Es ist aber aus dem Gesagten (Art. 1) offenbar, dass der Gegenstand des verständigen, welches Wille heißt, das Gute ist gemäß dem allgemeinen Charakter des Guten, und es kann kein Strebevermögens geben, das nicht auf Gutes geht. Darum wird im verständigen Teile des Strebevermögens nicht eingeteilt nach der Unterscheidung einiger Sondergüter, wie das sinnliche Strebevermögen eingeteilt wird, welches auf das Gute nicht absieht entsprechend dem allgemeinen Charakter [des Guten], sondern auf irgendein besonderes Gut. —Da es also in den Engeln nur ein verständiges Strebevermögen gibt, wird ihr Strebevermögen nicht unterschieden in Überwindungs- und Begierdekraft, sondern es bleibt ungeteilt und wird Wille genannt.

Zu 1. Wut und Begierde werden in übertragenem Sinne von den bösen Geistern ausgesagt, wie auch der Zorn gelegentlich Gott zugesprochen wird wegen der Ähnlichkeit der Wirkung [vgl. 3,2 Zu 2.].

Zu 2. Liebe und Freude, insofern sie Leidenschaften sind, liegen in der Begierdekraft; sofern sie aber einen einfachen Willensakt besagen, sind sie im verständige Teile; so ist Liebe: einem Gutes wollen, und sich Freuen: das Ruhen des Willens in einem gehabten Gute.

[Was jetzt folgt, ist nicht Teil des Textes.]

(** * producer_krita: range-restricted, variable-speed audio producer

    A shallow embedding of [src/modules/krita/producer_krita.c] and the
    properties its design document states about it.

    The C code is modelled the way it is written:
    - [int] is a 32-bit two's complement integer, carried as a [Z] with
      the wrap-around of [+] and [-] written out ([to_int]); [%] is the
      truncating remainder and has no result for a zero divisor;
    - [double] is an IEEE-754 binary64 value ([spec_float] at precision 53),
      with the C conversions between [int] and [double]; a conversion to
      [int] of a value that does not fit has no result;
    - a function whose C execution would be undefined on an input returns
      [None] on it;
    - producers live in a store indexed by handles (the C pointers), so that
      a frame which remembers a producer sees later changes of its
      properties;
    - the services of the host framework that the file calls but does not
      define (retrieving the rest of the audio chain, the inner producer's
      frame retrieval and seek) are parameters of the development. *)

From Stdlib Require Import ZArith Lia Bool List SpecFloat.
From stdpp Require Import base option strings gmap.

Local Open Scope Z_scope.

(** ** C integers *)

Module CInt.

Definition INT_MIN : Z := -2147483648.
Definition INT_MAX : Z := 2147483647.

(** The values an [int] can hold. *)
Definition int_range (z : Z) : Prop := INT_MIN <= z <= INT_MAX.

Definition in_int_range (z : Z) : bool := (INT_MIN <=? z) && (z <=? INT_MAX).

(** Reduction of a mathematical integer to the [int] it is stored as. *)
Definition to_int (z : Z) : Z := (z + 2147483648) mod 4294967296 - 2147483648.

Definition int_add (a b : Z) : Z := to_int (a + b).
Definition int_sub (a b : Z) : Z := to_int (a - b).

(** [a % b]: the remainder of the division truncated towards zero,
    undefined for [b == 0] and for [INT_MIN % -1]. *)
Definition int_rem (a b : Z) : option Z :=
  if b =? 0 then None
  else if (a =? INT_MIN) && (b =? -1) then None
  else Some (Z.rem a b).

(** C truth value of an [int]. *)
Definition truthy (z : Z) : bool := negb (z =? 0).

End CInt.
Import CInt.

(** ** The two helpers of the range restriction *)

(** Modelled from the spec: the [MAX] macro of the host framework's headers,
    which is not part of the file; the spec reads it as the larger of its
    two arguments, and as a macro it expands to a comparison and a choice. *)
Definition MAX (x y : Z) : Z := if x >? y then x else y.

(** [static int restrict_range(int index, int min, int max)] *)
Definition restrict_range (index min max : Z) : option Z :=
  let span := int_sub max min in
  r ← int_rem (MAX (int_sub index min) 0) (int_add span 1);
  Some (int_add r min).

(** [static int is_valid_range(const int frame_start, const int frame_end)] *)
Definition is_valid_range (frame_start frame_end : Z) : Z :=
  let NON_NEGATIVE : bool := (frame_start >=? 0) && (frame_end >=? 0) in
  let NON_INVERTED : bool := frame_end >? frame_start in
  Z.b2z (NON_NEGATIVE && NON_INVERTED).

(** The restriction as the design document words it, over the mathematical
    integers: clamp the offset below at zero, wrap it with period
    [max - min + 1], shift back by [min]. *)
Definition restrict_spec (index min max : Z) : Z :=
  (Z.max (index - min) 0) mod (max - min + 1) + min.

(** ** C doubles *)

Module CDouble.

(** IEEE-754 binary64. *)
Definition double : Type := spec_float.
Definition prec : Z := 53.
Definition emax : Z := 1024.

Definition fabs (x : double) : double := SFabs x.
Definition double_mul (x y : double) : double := SFmul prec emax x y.
Definition double_lt (x y : double) : bool := SFltb x y.

(** The literal [0.0]. *)
Definition double_zero : double := S754_zero false.

Definition is_zero (x : double) : bool :=
  match x with S754_zero _ => true | _ => false end.

(** [(double) z] for an integer [z]; exact on the whole range of [int]. *)
Definition int_to_double (z : Z) : double := binary_normalize prec emax z 0 false.

(** The integer part of a finite double, rounded towards zero. *)
Definition truncate (s : bool) (m : positive) (e : Z) : Z :=
  let magnitude :=
    match e with
    | Z0 => Zpos m
    | Zpos k => Zpos m * 2 ^ Zpos k
    | Zneg k => Zpos m / 2 ^ Zpos k
    end in
  if s then - magnitude else magnitude.
(** * Verification of [basic_memory.mcp]: the server lock, the agent controls
      and the project enforcement

    The first and larger part embeds [src/basic_memory/mcp/lock.py] : the
    class [McpServerLock] with its primitives [_read_lock],
    [_process_exists], [_kill_process], [_write_lock], [_remove_lock], the
    two operations [acquire] and [release], and the context manager.

    The Python code talks to two parts of the operating system, which are
    modelled as an explicit world:
    - the file system, reduced to the configuration directory and the one
      file [.mcp.lock] in it, together with the conditions under which an
      operation on them raises [OSError];
    - the process table, with what POSIX [kill(2)] does on it (as reached
      through [os.kill]).

    Every function of the class is a program in a small monad that threads
    the world, may raise a Python exception and records the system calls and
    the [logger] calls it makes.

    One process runs the class at a time: two processes that acquire the same
    directory at the same moment are outside the model, as they are outside
    what the lock promises.  A file operation either fails and changes
    nothing, or succeeds.

    The second part embeds the agent controls, [check_agent_controls] of
    [fork_extensions.py] and of [project_context.py], on the values that
    [json.load] returns, and [enforce_project_schemas] of [server.py], on a
    store of tool objects. *)

From Stdlib Require Import ZArith Lia Ascii String List Decimal DecimalString DecimalZ.
From Stdlib Require Import Floats.SpecFloat.
From stdpp Require Import base option list strings gmap fin_maps.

Und ganz Allgemein gilt, dass nichts derart von den Engeln ausgesagt wird im Sinn von Leidenschaft (Augustinus).

Zu 3. Die Minne, insofern sie Tugend ist, ist nicht in der Begierdekraft, sondern im Willen. Denn der Gegenstand der Begierdekraft ist das dem Sinn entsprechende ergötzliche Gut; derart aber ist nicht das göttliche Gut, welches Gegenstand der Minne ist. Aus dem selben Grunde ist zu sagen, dass die Hoffnung nicht im Bereich der Überwindungskraft liegt. Denn der Gegenstand der Überwindungskraft ist etwas schwer zu Erreichendes im Sinnesbereich, worauf die Hoffnung, die Tugend ist, nicht geht; denn diese geht auf ein schwer zu erreichendes göttliches Gut. Die Mäßigkeit aber, insofern sie eine menschliche Tugend ist, hat es zu tun mit den Begierden der sinnlichen Ergötzungen, welche zur Begierdekraft gehören. Ähnlich hat es die Tapferkeit zu tun mit den Formen der Kühnheit und Furcht, die im Bereich er Überwindungskraft liegen. Und darum ist die Mäßigkeit, sofern sie menschliche Tugend ist, in der Begierdekraft; und die Tapferkeit in der Überwindungskraft. Auf dese Weise aber sind sie nicht in den Engeln. Denn es gibt in ihnen nicht die Leidenschaften der Begierlichkeiten, oder der Furcht und der Kühnheit, welche es durch Mäßigkeit und Tapferkeit zu regeln gälte; doch spricht an bei ihnen von Mäßigkeit, sofern sie ihren Willen maßvoll in Tätigkeit setzen nach der Regel des göttlichen Willens und von Tapferkeit, sofern sie den göttlichen Willen standhaft ausführen. Das alles geschieht durch den Willen und nicht durch die Überwindungs- und Begierdekraft.